N’EFFAÇONS PAS LEURS TRACES!

« Préhistomania » au Musée de l’Homme à Paris, jusqu’au 20 mai.

Une exposition temporaire consacrée aux relevés d’art rupestre et pariétal, en partenariat avec l’Institut Frobenius pour la recherche en anthropologie culturelle (Francfort-sur-le-Main).

Entrée de l’exposition « Préhistomania »

Après les expositions « Arts et Préhistoire »  (cf: « L’Art d’être curieux » 11/02/2023) et « Picasso et la Préhistoire », l’exposition « Préhistomania » nous emmène au cœur d’une aventure humaine.

Carte des sites de l’Art rupestre


40000 ans nous séparent de nos lointains ancêtres, ces hommes et ces femmes qui ont réalisé des chefs-d’œuvre, peints ou gravés sur les parois des grottes, et que nous pouvons encore admirer aujourd’hui parce que, plusieurs millénaires plus tard, d’autres hommes et d’autres femmes ont décidé de sauvegarder ce patrimoine de l’humanité.
« Partout, les peintures rupestres représentent une ressource non renouvelable et en danger.
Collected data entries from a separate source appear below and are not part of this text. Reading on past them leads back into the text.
Lemma on_active_drives {A} (m : server_slot → ui slot_world A) :
  (∀ s a, slots a !! active_slot (app a) = Some s →
     drives (slot_step s) (λ w, w = SlotWorld (slot_client s) (slot_view s) (app_draws a)) (m s) ends) →
  drives_window any (on_active m) ends.
Proof.
  intros Hm c x c' _. unfold on_active. set (a := client_state (world_of c)). destruct (slots a !! active_slot (app a)) as [s|] eqn:Hs;
    [|intros E; injection E; by intros <- <-].
  specialize (Hm s a Hs (Canvas (SlotWorld (slot_client s) (slot_view s) (app_draws a)) (shown c))).
  destruct (m s _) as [[result c1]|]; [|done]. intros E. injection E. intros <- <-. cbn. split; [|done].
  destruct (Hm result c1 eq_refl eq_refl) as [Hsteps _]. cbn in Hsteps.
  pose proof (slot_steps_gui s a _ _ Hs Hsteps) as Hgui. rewrite (placed_back s a _ Hs) in Hgui.
  apply (steps_window _ _ (scale_state (world_of c))) in Hgui. unfold a in Hgui at 1.
  by destruct (world_of c) as [client scale].
Qed.

Lemma on_application_drives {A} P (m : state application A) (Q : A → window → Prop) :
  (∀ a scale, P (Window a scale) → rtc gui_step a (m a).2 ∧ Q (m a).1 (Window (m a).2 scale)) →
  drives_window P (on_application m) Q.
Proof.
  intros Hm. apply drives_act. intros [a scale] HP. unfold zoom. cbn. specialize (Hm a scale HP). destruct (m a) as [x a'].
  cbn in *. destruct Hm as [Hsteps HQ]. split; [by apply steps_window|exact HQ].
Qed.

Lemma on_scale_drives f : drives_window any (on_scale f) ends.
Proof. apply drives_act. intros w _. split; [|done]. apply rtc_once. by right. Qed.

Lemma application_now_drives P : drives_window P application_now (λ a w, P w ∧ client_state w = a).
Proof. intros c a c' HP E. injection E. by intros <- <-. Qed.

Lemma application_now_only P : drives_window P application_now (λ _, P).
Proof. eapply drives_weaken; [apply application_now_drives|done|]. by intros a w []. Qed.

Lemma app_text_drives P key : drives_window P (app_text key) (λ _, P).
Proof. eapply drives_bind; [apply application_now_only|]. intros a. by apply drives_ret. Qed.

Lemma app_heading_drives P key : drives_window P (app_heading key) (λ _, P).
Proof. eapply drives_bind; [apply app_text_drives|]. intros text. apply drives_show. Qed.

Lemma app_label_drives P color key : drives_window P (app_label color key) (λ _, P).
Proof. eapply drives_bind; [apply app_text_drives|]. intros text. apply drives_show. Qed.

(** Choosing among the servers there are. *)
Lemma server_button_drives n indexed : (indexed.1 < n)%nat →
  drives_window (λ w, length (slots (client_state w)) = n) (draw_server_button indexed)
    (λ _ w, length (slots (client_state w)) = n).
Proof.
  destruct indexed as [index s]. intros Hi. unfold draw_server_button. cbn in Hi.
  eapply drives_bind; [apply drives_show|]. intros ?.
  eapply (drives_bind _ _ _ _ (λ _ w, length (slots (client_state w)) = n)).
  { apply drives_pressed; [done|]. apply on_application_drives. intros b scale Hn. cbn in Hn. split; [|done].
    apply rtc_once, step_switch. by rewrite Hn. }
  intros ?. eapply drives_bind; [apply drives_show|]. intros ?. apply drives_show.
Qed.

Lemma server_bar_drives : drives_window any draw_server_bar ends.
Proof.
  unfold draw_server_bar. eapply drives_bind; [apply drives_show|]. intros ?.
  eapply drives_bind; [apply app_heading_drives|]. intros ?. eapply drives_bind; [apply application_now_drives|]. intros now.
  eapply (drives_bind _ _ _ _ (λ _, any)).
  { eapply drives_weaken.
    - apply (drives_each _ (λ w, length (slots (client_state w)) = length (slots now))). intros indexed Hin.
      apply server_button_drives. apply list_elem_of_lookup in Hin as [i Hi]. rewrite list_lookup_imap in Hi.
      apply fmap_Some in Hi as (s & Hs & ->). by eapply lookup_lt_Some.
    - by intros w [_ ->].
    - done. }
  intros ?. eapply drives_bind; [apply app_heading_drives|]. intros ?. eapply drives_bind; [apply app_label_drives|]. intros ?.
  eapply (drives_bind _ _ _ _ (λ _, any)).
  { unfold draw_invite_field. eapply drives_bind; [apply drives_edit|intros ?; by apply drives_ret].
    intros text w _. split; [|done]. left. apply step_invite. }
  intros ?. eapply drives_bind; [apply app_text_drives|]. intros add. eapply (drives_bind _ _ _ _ (λ _, any)).
  { apply drives_pressed; [done|]. apply on_application_drives. intros before scale _. split; [|done]. apply rtc_once, step_add. }
  intros ?. eapply drives_bind; [apply application_now_only|]. intros later.
  eapply (drives_bind _ _ _ _ (λ _, any)); [|intros ?; apply drives_show]. case_decide; [by apply drives_ret|apply drives_show].
Qed.
(* ===== verification/FrameFacts.v ===== *)
(** Single frames of the graphical client: the frames nobody touches, what
    choosing another server does to the language, the reply that frees the
    thread it is under, and the music of a second welcome. *)

From Stdlib Require Import SpecFloat.
From stdpp Require Import relations.
From S2P Require Import Prelude.
From S2P Require Import Wire.
From S2P Require Import Framing.
From S2P Require Import Codec.
From S2P Require Import TextTools.
From S2P Require Import Sodium.
From S2P Require Import Noise.
From S2P Require Import SessionMessages.
From S2P Require Import ContentMessages.
From S2P Require Import SocialMessages.
From S2P Require Import DirectMessages.
From S2P Require Import Files.
From S2P Require Import ClientOptions.
From S2P Require Import Connection.
From S2P Require Import Keystore.
From S2P Require Import ClientNet.
From S2P Require Import ClientChannel.
From S2P Require Import ClientSession.
From S2P Require Import ClientMain.
From S2P Require Import GraphicalClient.
From S2P Require Import GraphicalUse.
From S2P Require Import I18n.
From S2P Require Import Presentation.
From S2P Require Import Audio.
From S2P Require Import Drawing.
From S2P Require Import RenderLoop.

(** ** A person who is done

    From the moment the widgets drawn are [past], the person does nothing. *)

Class Done (p : Person) (past : list widget → Prop) := {
  done_presses : ∀ l x, past l → presses (Person := p) l x = false;
  done_writes : ∀ l x, past l → writes (Person := p) l x = None;
  done_confirms : ∀ l x, past l → confirms (Person := p) l x = false;
  done_stays : ∀ l x, past l → past (x :: l);
}.
(* ===== verification/LoopSound.v ===== *)
(** What holds of the event loop: every round of it is a sequence of steps of
    [Runtime], and the descriptors that are open, owned and watched agree in
    every state it reaches. *)

From stdpp Require Import relations.
From S2P Require Import Prelude.
From S2P Require Import Wire.
From S2P Require Import TextTools.
From S2P Require Import RateLimit.
From S2P Require Import Sodium.
From S2P Require Import Noise.
From S2P Require Import Config.
From S2P Require Import Connection.
From S2P Require Import Database.
From S2P Require Import Handlers.
From S2P Require Import Server.
From S2P Require Import Effects.
From S2P Require Import Permissions.
From S2P Require Import Integrity.
From S2P Require Import Admin.
From S2P Require Import Scenario.
From S2P Require Import Sessions.
From S2P Require Import Runtime.
From S2P Require Import EventLoop.

(** ** The administration *)

Section closures.
Context `{Environment}.
Context (config : server_config).

(** What a computation can return. *)
Definition returns {A} (P : A → Prop) (m : state world A) : Prop := ∀ w, P (m w).1.

Lemma returns_ret {A} (P : A → Prop) a : P a → returns P (sret a).
Proof. by intros ? w. Qed.

Lemma returns_bind {A B} (P : B → Prop) (m : state world A) f : (∀ a, returns P (f a)) → returns P (sbind m f).
Proof. intros Hf w. unfold sbind. destruct (m w) as [a w']. apply Hf. Qed.

(** The sessions a command asks to close are registered. *)
Definition closes_registered (r : connection_registry) (fds : list Z) : Prop :=
  Forall (λ fd, is_Some (find_connection r fd)) fds.

Lemma no_closure_registered r m : returns (λ result, closes_registered r result.2) (no_closure m).
Proof. unfold no_closure. apply returns_bind. intros text. apply returns_ret. constructor. Qed.

Lemma sessions_registered r command : returns (λ result, closes_registered r result.2) (run_sessions_command config r command).
Proof.
  unfold run_sessions_command, close_session. repeat case_match; try apply no_closure_registered;
    repeat (apply returns_bind; intros ?); apply returns_ret; repeat constructor; eauto.
Qed.

Lemma command_registered backup r started command :
  returns (λ result, closes_registered r result.2) (execute_admin_command config backup r started command).
Proof.
  unfold execute_admin_command. repeat case_match; try apply no_closure_registered; try apply sessions_registered;
    apply returns_ret; constructor.
Qed.

Lemma build_response_result backup r started a w : closes_registered r (build_response config backup r started a w).1.2.
Proof.
  unfold build_response. destruct (first_line (input a)) as [line|]; [|constructor].
  destruct (parse_admin_command line) as [command|]; [|constructor]. unfold sbind.
  pose proof (command_registered backup r started command w) as Hc.
  by destruct (execute_admin_command config backup r started command w) as [[text reqs] w'].
Qed.

(** What the service of an operator makes of it. *)
Lemma service_operator_result backup r started fd answers sends watched service a w service' reqs w' :
  service !! fd = Some a →
  service_admin_connection config backup r started fd answers sends watched service w = ((service', reqs), w') →
  closes_registered r reqs ∧
  (service' = delete fd service ∨
   ∃ a', service' = <[fd := a']> service ∧ (response_ready a' = true → watched = true) ∧
     (response_ready a' = false → response_ready a = false)).
Proof.
  intros Ha. unfold service_admin_connection. rewrite Ha.
  assert (∀ a', response_ready a' = true → let result := answer_admin_connection fd sends watched a' service in
    result = delete fd service ∨ ∃ a2, result = <[fd := a2]> service ∧ (response_ready a2 = true → watched = true) ∧
      (response_ready a2 = false → response_ready a = false)) as Hanswer.
  { intros a' Hr. unfold answer_admin_connection, close_admin_connection. destruct watched; cbn [negb]; [|rewrite orb_true_r; by left].
    case_match; [by left|]. right. eexists. split; [reflexivity|]. cbn. rewrite Hr. done. }
  destruct (response_ready a) eqn:Er.
  { intros [= <- <- <-]. split; [constructor|]. by apply Hanswer. }
  destruct (read_into_buffer answers (input a)) as [[] buffer]; cbn [negb]; [|intros [= <- <- <-]; split; [constructor|by left]].
  set (a1 := AdminConnection buffer (output a) false). unfold sbind.
  pose proof (build_response_result backup r started a1 w) as Hreqs.
  destruct (build_response config backup r started a1 w) as [[a2 reqs2] w2]. cbn [fst snd] in Hreqs.
  destruct (response_ready a2) eqn:E2; cbn [negb]; intros [= <- <- <-]; (split; [done|]).
  - by apply Hanswer.
  - right. exists a2. split; [done|]. by rewrite E2.
Qed.
End closures.

(** ** What each operation does to the ledger *)

(** The listeners and the signals there are. *)
Definition listeners_of (rt : runtime) : list Z :=
  [clearnet_listener rt; onion_listener rt; admin_listener rt; signal_descriptor rt].

Definition fixed_of (rt : runtime) : gset Z := list_to_set (filter (Z.le 0) (listeners_of rt)).

Abbreviation conns rt := (connections (registry (core rt))).
Abbreviation ops rt := (admin (core rt)).

Section operations.
Context `{Sodium, Environment, !EnvironmentLaws, !DescriptorTable, !DescriptorLaws}.
Context (config : server_config) (static_public static_secret : bytes) (backup : bytes → option bytes).
Context (base : gset Z).

Abbreviation step := (server_step config static_public static_secret).

Definition accounted (rt : runtime) : Prop := ledger base (fixed_of rt) (conns rt) (ops rt) (kernel_ rt).

Definition keyed (rt : runtime) : Prop := ∀ fd c, conns rt !! fd = Some c → get_descriptor c = fd.

Lemma removed_connections fd r : connections (remove_connection fd r) = delete fd (connections r).
Proof.
  unfold remove_connection. destruct (connections r !! fd) as [c|] eqn:E; [done|]. by rewrite delete_id.
Qed.

(** Closing: the connection, of which the socket may have moved on. *)
Lemma close_client_ledger fd rt0 rt :
  accounted rt0 → keyed rt → fd ∉ dom (ops rt0) ∪ fixed_of rt0 → kernel_ rt = kernel_ rt0 → ops rt = ops rt0 →
  fixed_of rt = fixed_of rt0 → delete fd (conns rt) = delete fd (conns rt0) → dom (conns rt) = dom (conns rt0) →
  accounted (close_client fd rt).2.
Proof.
  intros L Hkey Hfd Ek Eo Ef Ec Ed. unfold accounted. cbn [snd close_client].
  change (ops (set_kernel ?k (set_core ?sv rt))) with (ops rt).
  change (fixed_of (set_kernel ?k (set_core ?sv rt))) with (fixed_of rt). cbn [core set_core set_kernel kernel_].
  unfold close_connection. cbn [registry set_registry]. rewrite removed_connections, Ec, Ek, Eo, Ef.
  unfold find_connection. destruct (conns rt !! fd) as [c|] eqn:Hc.
  - rewrite (Hkey _ _ Hc). apply elem_of_dom_2 in Hc. rewrite Ed in Hc. apply elem_of_dom in Hc as [c0 Hc0].
    by eapply ledger_disconnects.
  - assert (conns rt0 !! fd = None) as Hc0 by (by rewrite <-not_elem_of_dom, <-Ed, not_elem_of_dom).
    rewrite delete_id by done. pose proof (watched _ _ _ _ _ L) as Hw.
    assert (interest (kernel_ rt0) !! fd = None) as Hi.
    { apply not_elem_of_union in Hfd as [Ho%not_elem_of_dom Hf]. rewrite Hw, !lookup_union_None, !lookup_fmap, Hc0, Ho.
      by rewrite lookup_gset_to_gmap_None. }
    unfold forget_descriptor. rewrite delete_id by done. unfold accounted in L. by destruct (kernel_ rt0).
Qed.

Lemma close_client_accounted fd rt : accounted rt → keyed rt → fd ∉ dom (ops rt) ∪ fixed_of rt →
  accounted (close_client fd rt).2 ∧ keyed (close_client fd rt).2.
Proof.
  intros L Hkey Hfd. split; [by eapply close_client_ledger|].
  intros fd' c. cbn [snd close_client core set_core set_kernel]. unfold close_connection. cbn [registry set_registry].
  rewrite removed_connections. intros [_ Hc]%lookup_delete_Some. by apply Hkey.
Qed.

Lemma registered_apart rt fd : accounted rt → is_Some (conns rt !! fd) → fd ∉ dom (ops rt) ∪ fixed_of rt.
Proof. intros L Hc%elem_of_dom. destruct (apart _ _ _ _ _ L) as (? & ? & ?). set_solver. Qed.

(** Closing one connection after another. *)
Definition close_clients (fds : list Z) (rt : runtime) : runtime :=
  fold_left (λ rt fd, (close_client fd rt).2) fds rt.

Lemma close_clients_core fds rt : core (close_clients fds rt) = fold_left (λ sv fd, close_connection fd sv) fds (core rt).
Proof. unfold close_clients. revert rt. induction fds as [|fd fds IH]; intros rt; [done|]. cbn [fold_left]. by rewrite IH. Qed.

Lemma close_clients_fixed fds rt : listeners_of (close_clients fds rt) = listeners_of rt.
Proof. unfold close_clients. revert rt. induction fds as [|fd fds IH]; intros rt; [done|]. cbn [fold_left]. by rewrite IH. Qed.

Lemma close_clients_accounted fds rt : accounted rt → keyed rt → Forall (λ fd, fd ∉ dom (ops rt) ∪ fixed_of rt) fds →
  accounted (close_clients fds rt).
Proof.
  unfold close_clients. revert rt. induction fds as [|fd fds IH]; intros rt L Hkey Hall; [done|]. cbn [fold_left].
  apply Forall_cons in Hall as [Hfd Hall]. destruct (close_client_accounted fd rt L Hkey Hfd) as [L' Hkey']. by apply IH.
Qed.

(** Accepting a client. *)
Lemma insert_connection_result c r inserted r' : insert_connection (Some c) r = (inserted, r') →
  connections r !! get_descriptor c = None →
  connections r' = if inserted then <[get_descriptor c := c]> (connections r) else connections r.
Proof. unfold insert_connection. intros E Hn. repeat case_match; simplify_eq/=; done. Qed.

Lemma register_connection_step is_clearnet peer granted rt :
  accounted rt →
  let fd := pick_descriptor (open_descriptors (kernel_ rt)) in
  let rt' := (register_connection config static_public static_secret is_clearnet fd peer granted
                (set_kernel (open_descriptor fd (kernel_ rt)) rt)).2 in
  accounted rt' ∧ listeners_of rt' = listeners_of rt ∧
  core rt' = accept_one config static_public static_secret is_clearnet (Accepted fd peer granted) (core rt).
Proof.
  intros L fd. cbv zeta. destruct (fresh_unowned _ _ _ _ _ L) as (_ & _ & Hc & _). fold fd in Hc.
  destruct (register_connection _ _ _ _ _ _ _ _) as [u' rt'] eqn:E. cbn [snd]. revert E.
  unfold register_connection, accept_one. cbn [Runtime.peer accepted_watched accepted_descriptor].
  unfold sbind at 1, on_common at 1, zoom at 1. cbn [core set_kernel].
  destruct (get_unix_timestamp (common (core rt))) as [now w1]. unfold sbind at 1.
  set (rt1 := set_core _ _). set (entry := fresh_connection _ _ _ now).
  set (message := lit "connexion acceptee depuis " ++ _).
  destruct (if is_clearnet then write_entry (logging config) log_level.info message w1 else (tt, w1)) as [u w2] eqn:Ew.
  assert ((if is_clearnet then on_common (write_entry (logging config) log_level.info message) else sret tt) rt1
            = (u, set_core (set_common w2 (core rt1)) rt1)) as ->.
  { destruct is_clearnet; unfold on_common, zoom; cbn [common core rt1 set_core set_common]; [by rewrite Ew|]. by simplify_eq. }
  unfold sbind at 1, zoom at 1. change (registry (core (set_core _ rt1))) with (registry (core rt)).
  destruct (insert_connection (Some entry) (registry (core rt))) as [inserted r] eqn:Ei.
  pose proof (insert_connection_result entry _ _ _ Ei Hc) as Er. change (get_descriptor entry) with fd in Er.
  destruct (close_fresh _ _ _ _ _ L) as [Ec Ef]. fold fd in Ec, Ef.
  destruct inserted; cbn [negb orb].
  - unfold sbind, on_kernel, zoom. cbn [kernel_ set_core set_kernel rt1].
    pose proof (watch_new _ _ _ _ _ granted L) as Hw. cbv zeta in Hw. fold fd in Hw. rewrite Hw.
    destruct granted; cbn [negb]; intros [= _ <-]; (split; [|done]); unfold accounted; cbn.
    + rewrite Er. exact (ledger_connects _ _ _ _ _ entry L eq_refl).
    + unfold find_connection. rewrite Er, lookup_insert_eq. change (get_descriptor entry) with fd. rewrite Ef, Ec.
      rewrite removed_connections. cbn. rewrite Er, delete_insert_id by done. exact L.
  - unfold on_kernel, zoom, drop_descriptor. cbn [kernel_ set_core set_kernel rt1]. rewrite Ec. intros [= _ <-].
    split; [|done]. unfold accounted. cbn. rewrite Er. exact L.
Qed.

(** ** Every operation is a step of the server *)

Definition loop_ok (rt : runtime) : Prop := accounted rt ∧ server_ok config (core rt).

Definition runs (rt rt' : runtime) : Prop :=
  loop_ok rt → loop_ok rt' ∧ rtc step (core rt) (core rt') ∧ listeners_of rt' = listeners_of rt.

#[export] Instance runs_preorder : PreOrder runs.
Proof.
  split; [by intros rt Hok|]. intros rt1 rt2 rt3 H12 H23 Hok. destruct (H12 Hok) as (Hok2 & Hr2 & Hf2).
  destruct (H23 Hok2) as (Hok3 & Hr3 & Hf3). split_and!; [done|by etransitivity|congruence].
Qed.

Lemma runs_given rt rt' : (loop_ok rt → runs rt rt') → runs rt rt'.
Proof. intros Hrun Hok. by apply Hrun. Qed.

Lemma runs_step rt rt' :
  (loop_ok rt → accounted rt' ∧ listeners_of rt' = listeners_of rt ∧ step (core rt) (core rt')) → runs rt rt'.
Proof.
  intros Hstep Hok. destruct (Hstep Hok) as (Ha & Hf & Hs). split_and!; [split|by apply rtc_once|done]; [done|].
  eapply server_step_ok; [apply Hok|exact Hs].
Qed.

Lemma loop_keyed rt : loop_ok rt → keyed rt.
Proof. intros [_ Hok] fd c. apply (keyed_by_descriptor _ (server_registry _ _ Hok)). Qed.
Elles posent la question du poids culturel de ce patrimoine qui ne cesse d’attirer et d’inspirer.
Dans cette histoire, le relevé est parfois le dernier témoin de sites endommagés, voire disparus.
Un objet hybride entre l’œuvre, l’archive et le document scientifique, dont l’héritage demeure palpable dans le champ artistique contemporain. »
Avec plus de 200 documents et objets, dont une soixantaine de relevés originaux, l’exposition offre un panorama mondial de ces œuvres, raconte les aventures que furent les expéditions, montre quelle source d’inspiration les relevés devinrent pour les artistes du XXe siècle, et documente les techniques actuelles de transposition et de conservation des peintures rupestres et pariétales. »

(Extrait du Dossier de presse – Aurélie Clemente-Ruiz, directrice du Musée de l’Homme)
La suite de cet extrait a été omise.